TASK ITEM: Which lines below hold the word "DefaultMaxUploadBytes"? Report each one.

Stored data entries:
____

(* ===== verification/Attachments.v ===== *)
(** * The attachment store (internal/attachment/store.go)

    Images are kept as files named by random identifiers in one directory, with a row
    of metadata each in a store behind an interface; the model keeps both, and runs
    every call in the order of the code, under an environment that may make any of them
    fail.  The image decoder of the standard library is a parameter: nothing is assumed
    of it. *)

From Stdlib Require Import Ascii String.
From stdpp Require Import base tactics numbers list sorting gmap strings pretty.
From S2P Require Import Prelude GoError GoStrings Sha256 GoPath FileSystem FileCalls Persistence.
Local Open Scope string_scope.
Local Open Scope Z_scope.
Local Open Scope list_scope.

(** ** Interfaces *)

(** [image.DecodeConfig] with the GIF, JPEG and PNG decoders registered: width, height
    and the name of the format. *)
Class ImageDecoder := DecodeConfig : string → res (Z * Z * string).

(** [attachment.MetadataStore]. *)
Class MetadataStore (D : Type) := {
  md_SaveAttachment : AttachmentRecord → M D unit;
  md_GetAttachment : string → string → M D AttachmentRecord;
}.

(** What the attachment store relies on: the rows are a table keyed by the identifier, a
    failed insertion may or may not have been applied, a row is returned to its owner. *)
Class MetadataLaws (D : Type) `{MetadataStore D} := {
  md_rows : D → gmap string AttachmentRecord;
  md_healthy : D → Prop;
  md_save_ok r d d' : md_SaveAttachment r d = (d', Ok tt) →
    md_rows d !! at_AttachmentID r = None ∧ md_rows d' = <[at_AttachmentID r := r]> (md_rows d);
  md_save_err r d d' e : md_SaveAttachment r d = (d', Err e) →
    md_rows d' = md_rows d ∨
    md_rows d !! at_AttachmentID r = None ∧ md_rows d' = <[at_AttachmentID r := r]> (md_rows d);
  md_get owner id d d' r : md_GetAttachment owner id d = (d', r) →
    md_rows d' = md_rows d ∧
    match r with Ok x => md_rows d !! id = Some x ∧ at_LogicalOwnerID x = owner | Err _ => True end;
  md_get_healthy owner id d : md_healthy d → (∀ x, md_rows d !! id = Some x → 0 ≤ at_SizeBytes x) →
    (md_GetAttachment owner id d).2 =
      match md_rows d !! id with
      | Some x => if bool_decide (at_LogicalOwnerID x = owner) then Ok x else Err (ErrSentinel ErrNoRows)
      | None => Err (ErrSentinel ErrNoRows)
      end;
}.

(** ** Configuration and data *)

Definition DefaultMaxUploadBytes : Z := Z.shiftl 8 20.
Definition MaxFilenameBytes : Z := 1024.
Definition DefaultSupportedMIMETypes : list string := ["image/gif"; "image/jpeg"; "image/png"].

Record Config := mkAttachmentConfig {
  ac_MaxUploadBytes : Z;
  ac_SupportedMIMETypes : list string;
}.

Definition DefaultConfig : Config := mkAttachmentConfig DefaultMaxUploadBytes DefaultSupportedMIMETypes.

Record Descriptor := mkDescriptor {
  de_AttachmentID : string;
  de_Filename : string;
  de_MIMEType : string;
  de_SizeBytes : Z;
  de_SHA256 : string;
  de_WidthPixels : Z;
  de_HeightPixels : Z;
}.

#[export] Instance Descriptor_eq_dec : EqDecision Descriptor.
Proof. solve_decision. Defined.

(** [attachment.Store]; the metadata store is part of the state. *)
Record Attachments := mkAttachments {
  as_root : string;
  as_blobsDir : string;
  as_maxUploadBytes : Z;
  as_supportedMIMEs : list string;
}.

(** ** Helpers *)

Definition canonicalMIMEFormat (mimeType : string) : string :=
  if bool_decide (mimeType = "image/png") then "png"
  else if bool_decide (mimeType = "image/jpeg") then "jpeg"
  else if bool_decide (mimeType = "image/gif") then "gif"
  else "".

(** [^[0-9a-f]{n}$]. *)
Definition lower_hex (c : ascii) : bool := in_range 48 57 (bval c) || in_range 97 102 (bval c).
Definition hex_string (n : nat) (s : string) : bool := (String.length s =? n)%nat && forallb lower_hex (chars s).
Definition validSHA256 (s : string) : bool := hex_string 64 s.
Definition validAttachmentID (s : string) : bool := hex_string 32 s.

(** The 16 bytes [rand.Read] fills in. *)
Definition sixteen (raw : string) : string := of_chars (take 16 (chars raw ++ replicate 16 "000"%char)).

Definition opaqueID : M FS string := λ s,
  match fs_rand s with
  | Some raw :: rand => (set_fs_rand rand s, Ok (EncodeToString (sixteen raw)))
  | _ => (set_fs_rand (tail (fs_rand s)) s, Err (ErrText "entropy source failed"))
  end.

(** [os.Open] of a directory. *)
Definition OpenDir (p : string) : M FS unit :=
  sys (λ s, (s, match follow (fs_tree s) p with Ok _ => Ok tt | Err e => Err e end)).

(** The body of [writeAtomic] once the temporary file exists; its deferred cleanup follows. *)
Definition fill_and_install (dir tmpName path content : string) : M FS unit :=
  _ ← Chmod tmpName 384;
  _ ← FileWrite tmpName content;
  _ ← FileSync tmpName;
  _ ← FileClose tmpName;
  r ← attempt (Lstat path);
  _ ← match r with
      | Ok _ => fail_msg "attachment id collision"
      | Err e => if errorsIs e ErrNotExist then mret tt else throw e
      end;
  _ ← Rename tmpName path;
  _ ← OpenDir dir;
  err ← attempt (FileSync dir);
  closeErr ← attempt (FileClose dir);
  match err with Ok _ => of_res closeErr | Err e => throw e end.

Definition writeAtomic (path content : string) : M FS unit :=
  let dir := Dir path in
  tmpName ← CreateTemp dir ".attachment-";
  r ← attempt (fill_and_install dir tmpName path content);
  _ ← attempt (FileClose tmpName);
  match r with
  | Ok _ => mret tt
  | Err e => _ ← attempt (Remove tmpName); throw e
  end.

Definition descriptorFromRecord (r : AttachmentRecord) : Descriptor :=
  mkDescriptor (at_AttachmentID r) (at_Filename r) (at_MIMEType r) (at_SizeBytes r) (at_SHA256 r)
    (at_WidthPixels r) (at_HeightPixels r).

Definition validatePersisted (d : Descriptor) (content : string) : res unit :=
  if negb (slen content =? de_SizeBytes d) then Err (ErrSentinel ErrHashMismatch)
  else if negb (bool_decide (EncodeToString (Sum256 content) = de_SHA256 d)) then Err (ErrSentinel ErrHashMismatch)
  else Ok tt.

Definition blobPath (st : Attachments) (attachmentID : string) : string := Join [as_blobsDir st; attachmentID].

(** ** Operations *)

Section Operations.
Context {D : Type} `{ID : ImageDecoder} `{MS : MetadataStore D}.

(** The file system and the metadata store. *)
Definition in_fs {A} (m : M FS A) : M (FS * D) A := zoom fst (λ f w, (f, w.2)) m.
Definition in_md {A} (m : M D A) : M (FS * D) A := zoom snd (λ d w, (w.1, d)) m.

(** The configured types are known and distinct. *)
Fixpoint check_mimes (seen : list string) (l : list string) : res unit :=
  match l with
  | [] => Ok tt
  | m :: l =>
      if str_empty (canonicalMIMEFormat m) || bool_decide (m ∈ seen)
      then Err (ErrText ("unsupported configured image MIME type " +:+ Quote m))
      else check_mimes (m :: seen) l
  end.

Definition New (wd : res string) (root : string) (metadata : bool) (cfg : Config) : M FS Attachments :=
  if str_empty (TrimSpace root) || negb metadata then
    fail_msg "attachment root and metadata store are required"
  else if (ac_MaxUploadBytes cfg =? 0) || (zlen (ac_SupportedMIMETypes cfg) =? 0) then
    fail_msg "positive max upload bytes and supported MIME types are required"
  else
    _ ← of_res (check_mimes [] (ac_SupportedMIMETypes cfg));
    root ← of_res (Abs wd root);
    let blobsDir := Join [root; "blobs"] in
    _ ← MkdirAll blobsDir 448;
    mret (mkAttachments root blobsDir (ac_MaxUploadBytes cfg) (ac_SupportedMIMETypes cfg)).

Definition content_invalid (what : string) : goerr := ErrWrapped "" (ErrSentinel ErrContentInvalid) (": " +:+ what).

(** The checks of [Upload] before the image is looked at. *)
Definition upload_checks (st : Attachments) (ownerID filename mimeType wantSHA content : string) : res unit :=
  if str_empty (TrimSpace ownerID) || str_empty filename || (MaxFilenameBytes <? slen filename) ||
     negb (ValidString filename) || Contains filename nul
  then Err (content_invalid "owner and display filename are required")
  else if negb (bool_decide (mimeType ∈ as_supportedMIMEs st))
  then Err (ErrWrapped "" (ErrSentinel ErrMIMEUnsupported) (": " +:+ Quote mimeType))
  else if negb (validSHA256 wantSHA) then Err (content_invalid "sha256 must be 64 lowercase hexadecimal digits")
  else if slen content =? 0 then Err (content_invalid "empty image")
  else if as_maxUploadBytes st <? slen content then Err (ErrSentinel ErrTooLarge)
  else if negb (bool_decide (EncodeToString (Sum256 content) = wantSHA)) then Err (ErrSentinel ErrHashMismatch)
  else Ok tt.

(** The decoded size, when the content is what the MIME type says. *)
Definition image_size (mimeType content : string) : res (Z * Z) :=
  match DecodeConfig content with
  | Ok (w, h, format) =>
      if (w <=? 0) || (h <=? 0) || negb (bool_decide (format = canonicalMIMEFormat mimeType)) ||
         (u32_modulus - 1 <? u64 w) || (u32_modulus - 1 <? u64 h)
      then Err (content_invalid "declared MIME and decoded image disagree")
      else Ok (u32 w, u32 h)
  | Err _ => Err (content_invalid "declared MIME and decoded image disagree")
  end.

Definition record_of (ownerID : string) (now : Z) (d : Descriptor) : AttachmentRecord :=
  mkAttachmentRecord (de_AttachmentID d) ownerID (de_Filename d) (de_MIMEType d) (de_SHA256 d) (de_SizeBytes d)
    (de_WidthPixels d) (de_HeightPixels d) now.

Definition Upload (st : Attachments) (now : Z) (ownerID filename mimeType wantSHA content : string)
    : M (FS * D) Descriptor :=
  _ ← of_res (upload_checks st ownerID filename mimeType wantSHA content);
  '(w, h) ← of_res (image_size mimeType content);
  attachmentID ← in_fs opaqueID;
  let d := mkDescriptor attachmentID filename mimeType (slen content) wantSHA w h in
  let path := blobPath st attachmentID in
  _ ← in_fs (writeAtomic path content);
  r ← attempt (in_md (md_SaveAttachment (record_of ownerID now d)));
  match r with
  | Ok _ => mret d
  | Err e => _ ← attempt (in_fs (Remove path)); throw e
  end.

Definition resolve (st : Attachments) (ownerID attachmentID : string) : M (FS * D) (Descriptor * string) :=
  if str_empty (TrimSpace ownerID) || negb (validAttachmentID attachmentID) then throw (ErrSentinel ErrAttachmentNotFound)
  else
    r ← attempt (in_md (md_GetAttachment ownerID attachmentID));
    match r with
    | Err e => throw (if errorsIs e ErrNoRows then ErrSentinel ErrAttachmentNotFound else e)
    | Ok r => mret (descriptorFromRecord r, blobPath st attachmentID)
    end.

Definition Download (st : Attachments) (ownerID attachmentID : string) : M (FS * D) (Descriptor * string) :=
  '(d, path) ← resolve st ownerID attachmentID;
  r ← attempt (in_fs (ReadFile path));
  match r with
  | Err e => throw (if errorsIs e ErrNotExist then ErrSentinel ErrAttachmentNotFound else e)
  | Ok content => _ ← of_res (validatePersisted d content); mret (d, content)
  end.

Definition Resolve (st : Attachments) (ownerID attachmentID : string) : M (FS * D) (Descriptor * string) :=
  '(d, _) ← Download st ownerID attachmentID;
  mret (d, blobPath st attachmentID).

Definition DescribePath (st : Attachments) (wd : res string) (ownerID path : string) : M (FS * D) Descriptor :=
  match Abs wd path with
  | Err _ => throw (ErrSentinel ErrAttachmentNotFound)
  | Ok abs =>
      if negb (bool_decide (Dir abs = as_blobsDir st)) then throw (ErrSentinel ErrAttachmentNotFound)
      else if negb (validAttachmentID (Base abs)) then throw (ErrSentinel ErrAttachmentNotFound)
      else '(d, _) ← Resolve st ownerID (Base abs); mret d
  end.

End Operations.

____

RESPONSE BOX:
Definition DefaultMaxUploadBytes : Z := Z.shiftl 8 20.
Definition DefaultConfig : Config := mkAttachmentConfig DefaultMaxUploadBytes DefaultSupportedMIMETypes.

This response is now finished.